Rosetta Kinase CM

This repository is for our project Comparative Modeling Pipeline of Protein Kinase Inhibitors.

Figure: Overview of Comparative Modeling Pipeline

Dependencies

Python 3.7 (Pandas)
Rosetta Software Suite
PyRosetta Software Suite
OpenEye Software Suite
EMBOSS Software Suite

2W1C_A_L0C
├── 2W1C_A.fasta
├── 2W1C_A_L0C.pdb
└── L0C.smi

The initial folder should contain three files and following the naming convention

2W1C_A_L0C.fasta is the FASTA protein file for the kinase 2W1C
2W1C_A_L0C.pdb is the PDB structure of 2W1C in complex with the L0C ligand or an empty file with the .pdb extension.
L0C.smi is the SMILES string for the L0C ligand

1. Conformer generation and ligand alignment with `modeling_script.py`

This script generates conformers, aligns conformers with a template, and selects the top 100 conformers for Rosetta minimization.

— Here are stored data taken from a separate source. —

(** * next-apollo: the [withData] higher-order component

    A shallow embedding of [src/withData.js].  JavaScript objects are finite
    maps from property names to values, the module-level [apolloClient]
    variable and the allocated [ApolloClient] objects live in an explicit
    [World], and every function of the module is a computation over that
    world which either completes normally or throws. *)

From stdpp Require Import gmap strings list fin_maps.

Open Scope string_scope.
Open Scope list_scope.

(** ** JavaScript values *)

(** Identity of an [ApolloClient] object: two clients are the same instance
    exactly when their locations are equal. *)
Definition loc := nat.

Section Values.
(** The type of cache objects ([InMemoryCache] or whatever a user-supplied
    [createCache] returns) is left open. *)
Context {Cache : Type}.

Inductive value : Type :=
| VUndefined
| VNull
| VBool (b : bool)
| VStr (s : string)
| VData (d : gmap string string)   (* plain serialisable object, e.g. a cache snapshot *)
| VOpaque (tag : string)           (* any other object (an [HttpLink], ...) *)
| VCache (c : Cache)               (* a cache object, given by its contents *)
| VClient (l : loc)
| VFunction (f : unit -> value).   (* a function of no argument returning a new
                                      object at each call, e.g. [createCache] *)

(** JavaScript truthiness, as used by [||], [!] and [if]. *)
Definition truthy (v : value) : bool :=
  match v with
  | VUndefined | VNull => false
  | VBool b => b
  | VStr s => negb (String.eqb s "")
  | _ => true
  end.

(** [a || b] *)
Definition js_or (a b : value) : value := if truthy a then a else b.

(** [o.k]: a missing property reads as [undefined]. *)
Definition prop (o : gmap string value) (k : string) : value :=
  default VUndefined (o !! k).

(** Default parameter [x = d]: only [undefined] is replaced. *)
Definition default_param (x d : value) : value :=
  match x with VUndefined => d | _ => x end.

(** [{ ...defaults, ...o }]: the own properties of [o] win. *)
Definition spread_over (defaults o : gmap string value) : gmap string value :=
  o ∪ defaults.
End Values.

Arguments value : clear implicits.

(** The interface of Apollo caches this module relies on: the default
    constructor [new InMemoryCache()], [cache.restore(data)] (which returns
    the cache) and [cache.extract()]. *)
Class ApolloCache (Cache : Type) := {
  new_InMemoryCache : Cache;
  restore : Cache -> value Cache -> Cache;
  extract : Cache -> gmap string string
}.

(** A cache whose [restore] replaces its contents by the given snapshot. *)
Class RestoringCache (Cache : Type) `{ApolloCache Cache} : Prop :=
  extract_restore : forall (c : Cache) (d : gmap string string),
    extract (restore c (VData d)) = d.

(** The reference cache: its state is the normalised store. *)
Record InMemoryCache := { data : gmap string string }.

#[export] Instance InMemoryCache_cache : ApolloCache InMemoryCache := {
  new_InMemoryCache := {| data := ∅ |};
  restore c v := match v with VData d => {| data := d |} | _ => c end;
  extract c := data c
}.

#[export] Instance InMemoryCache_restoring : RestoringCache InMemoryCache.
Proof. intros c d. reflexivity. Qed.

(** ** Errors, the world and the computation monad *)

Inductive Error :=
| TypeError (msg : string)
| Thrown (msg : string).

Inductive Completion (A : Type) :=
| Normal (a : A)
| Throw (e : Error).
Arguments Normal {A} a.
Arguments Throw {A} e.

Section Model.
Context {Cache : Type} `{!ApolloCache Cache}.

Abbreviation value := (value Cache).
Abbreviation object := (gmap string value).

(** [new ApolloClient(config)]: the client keeps the options it was built
    from, and [client.cache] is the [cache] option. *)
Record ApolloClient := { cache : value; options : object }.

Abbreviation heap := (gmap loc ApolloClient).

(** A React element built by this module. *)
Inductive Element :=
| AppTreeElement (AppTree : string) (pageProps : object)
| ApolloProviderElement (client : value) (PageComponent : string) (pageProps : object).

Inductive Event :=
| ConsoleWarn (msg : string)
| ConsoleError (msg : string) (error : Error)
| GetDataFromTree (tree : Element)
| HeadRewind.

Record World := {
  apolloClient : option loc;     (* [let apolloClient = null] *)
  next_loc : loc;                (* allocator of object identities *)
  clients : heap;                (* the [ApolloClient] objects allocated so far *)
  trace : list Event             (* console output and calls into the libraries *)
}.

Definition M (A : Type) : Type := World -> Completion A * World.

Definition ret {A} (a : A) : M A := fun w => (Normal a, w).

Definition bind {A B} (m : M A) (k : A -> M B) : M B :=
  fun w => match m w with
           | (Normal a, w') => k a w'
           | (Throw e, w') => (Throw e, w')
           end.

Definition throw {A} (e : Error) : M A := fun w => (Throw e, w).

(** [try { body } catch (error) { handler }] *)
Definition try_catch {A} (body : M A) (handler : Error -> M A) : M A :=
  fun w => match body w with
           | (Normal a, w') => (Normal a, w')
           | (Throw e, w') => handler e w'
           end.

Definition gets {A} (f : World -> A) : M A := fun w => (Normal (f w), w).

Definition modify (f : World -> World) : M unit := fun w => (Normal tt, f w).

Definition log (e : Event) : M unit :=
  modify (fun w => {| apolloClient := apolloClient w; next_loc := next_loc w;
                      clients := clients w; trace := trace w ++ [e] |}).

Definition set_apolloClient (h : option loc) (w : World) : World :=
  {| apolloClient := h; next_loc := next_loc w;
     clients := clients w; trace := trace w |}.

(** Code outside this module (the wrapped page, [getDataFromTree]) cannot
    reach the module-level variable; it can read and mutate the client
    objects it is handed. *)
Definition External (A : Type) : Type := heap -> Completion A * heap.

Definition external {A} (f : External A) : M A :=
  fun w => let '(r, h) := f (clients w) in
           (r, {| apolloClient := apolloClient w; next_loc := next_loc w;
                  clients := h; trace := trace w |}).
End Model.

Arguments ApolloClient : clear implicits.
Arguments Element : clear implicits.
Arguments Event : clear implicits.
Arguments World : clear implicits.
Arguments M : clear implicits.
Arguments External : clear implicits.

Declare Scope js_scope.
Delimit Scope js_scope with js.
Notation "x <~ c ;; k" := (bind c (fun x => k))
  (at level 100, c at next level, right associativity) : js_scope.
Notation "c ;;; k" := (bind c (fun _ => k))
  (at level 100, k at level 200, right associativity) : js_scope.
Open Scope js_scope.

(** ** The module [withData.js] *)

Section WithData.
Context {Cache : Type} `{!ApolloCache Cache}.

Abbreviation value := (value Cache).
Abbreviation object := (gmap string value).
Abbreviation M := (M Cache).

(** [context.res] *)
Record Response := { finished : bool }.

(** The context object of the framework's data-fetching hook. *)
Record Context := {
  AppTree : string;
  res : option Response;
  context_apolloClient : value;     (* [context.apolloClient] *)
  query : gmap string string
}.

(** What the execution environment provides. *)
Record Runtime := {
  window_defined : bool;            (* [typeof window !== 'undefined'] *)
  NODE_ENV : string;                (* [process.env.NODE_ENV] *)
  react_ssr : Completion (Element Cache -> External Cache unit);
                                    (* [import('@apollo/react-ssr')] and its
                                       [getDataFromTree] *)
  ApolloClient_invariant : object -> option Error
                                    (* the error the constructor of the client
                                       library throws on these options, if it
                                       rejects them *)
}.

(** The argument of the factory: a configuration, or a function from the
    request context to one ([isFunction] tells them apart). *)
Inductive ApolloConfig :=
| ConfigObject (config : object)
| ConfigFunction (f : option Context -> object).

(** The wrapped page.  Its hook may use and mutate the client it finds in the
    context, and may mutate the context (finishing the response). *)
Record PageComponent := {
  displayName : option string;
  name : string;
  getServerSideProps : option (Context -> External Cache (object * Context))
}.

(** [const createDefaultCache = () => new InMemoryCache()] *)
Definition createDefaultCache : unit -> value :=
  fun _ => VCache new_InMemoryCache.

(** [f()] *)
Definition call (f : value) : M value :=
  match f with
  | VFunction g => ret (g tt)
  | _ => throw (TypeError "createCache is not a function")
  end.

(** [c.restore(d)], on the new object [createCache()] has just returned: its
    contents after the call.  Cache objects are given by their contents, so a
    cache object shared between clients is not represented. *)
Definition call_restore (c d : value) : M value :=
  match c with
  | VCache k => ret (VCache (restore k d))
  | _ => throw (TypeError "createCache(...).restore is not a function")
  end.

(** [new ApolloClient(config)]: the library's constructor throws when it
    rejects the options, and otherwise returns a new client object. *)
Definition new_ApolloClient (rt : Runtime) (config : object) : M loc :=
  fun w =>
    match ApolloClient_invariant rt config with
    | Some e => (Throw e, w)
    | None =>
        let l := next_loc w in
        (Normal l,
         {| apolloClient := apolloClient w;
            next_loc := S l;
            clients :=
              <[l := {| cache := prop config "cache"; options := config |}]> (clients w);
            trace := trace w |})
    end.

(** The object literal handed to the constructor, before [createCache] is
    deleted from it. *)
Definition config_literal (rt : Runtime) (cache : value) (apolloConfig : object) : object :=
  spread_over
    (<["cache" := cache]> (<["ssrMode" := VBool (negb (window_defined rt))]> ∅))
    apolloConfig.

Definition createApolloClient (rt : Runtime) (apolloConfig : object)
    (initialState : value) : M loc :=
  let initialState := default_param initialState (VData ∅) in
  let createCache := js_or (prop apolloConfig "createCache") (VFunction createDefaultCache) in
  made <~ call createCache ;;
  cache <~ call_restore made (js_or initialState (VData ∅)) ;;
  let config := config_literal rt cache apolloConfig in
  let config := delete "createCache" config in
  new_ApolloClient rt config.

Definition resolve_config (apolloConfig : ApolloConfig) (context : option Context) : object :=
  match apolloConfig with
  | ConfigFunction f => f context
  | ConfigObject config => config
  end.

An example command is below:

/work/07424/gabeong/stampede2/anaconda3/bin/python /work/07424/gabeong/stampede2/rosetta_cm/Rosetta_Kinase_CM/modeling_script.py -f /work/07424/gabeong/stampede2/2W1C_A_L0C/ -omega /work/07424/gabeong/stampede2/openeye/bin/omega2 -rocs /work/07424/gabeong/stampede2/openeye/bin/rocs -temp_lig /work/07424/gabeong/stampede2/rosetta_cm/Rosetta_Kinase_CM/template_ligand_library -mol2params /work/07424/gabeong/stampede2/Rosetta/main/source/scripts/python/public/generic_potential/mol2genparams.py -convert /work/07424/gabeong/stampede2/rosetta_cm/Rosetta_Kinase_CM/convert.py

where

/work/07424/gabeong/stampede2/anaconda3/bin/python is the filepath to the local python installation.
/work/07424/gabeong/stampede2/rosetta_cm/Rosetta_Kinase_CM/modeling_script.py is the filepath to the modeling script.
To -f add the filepath to the folder described above.
To -omega add the filepath to the local installation of OpenEye Omega.
To -rocs add the filepath to the local installation of ROCS.
To -temp_lig add the filepath to the template ligand library.
To -mol2params add the filepath to the mol2genparams.py script in Rosetta.
To -convert add the filepath to the convert.py script in this repository.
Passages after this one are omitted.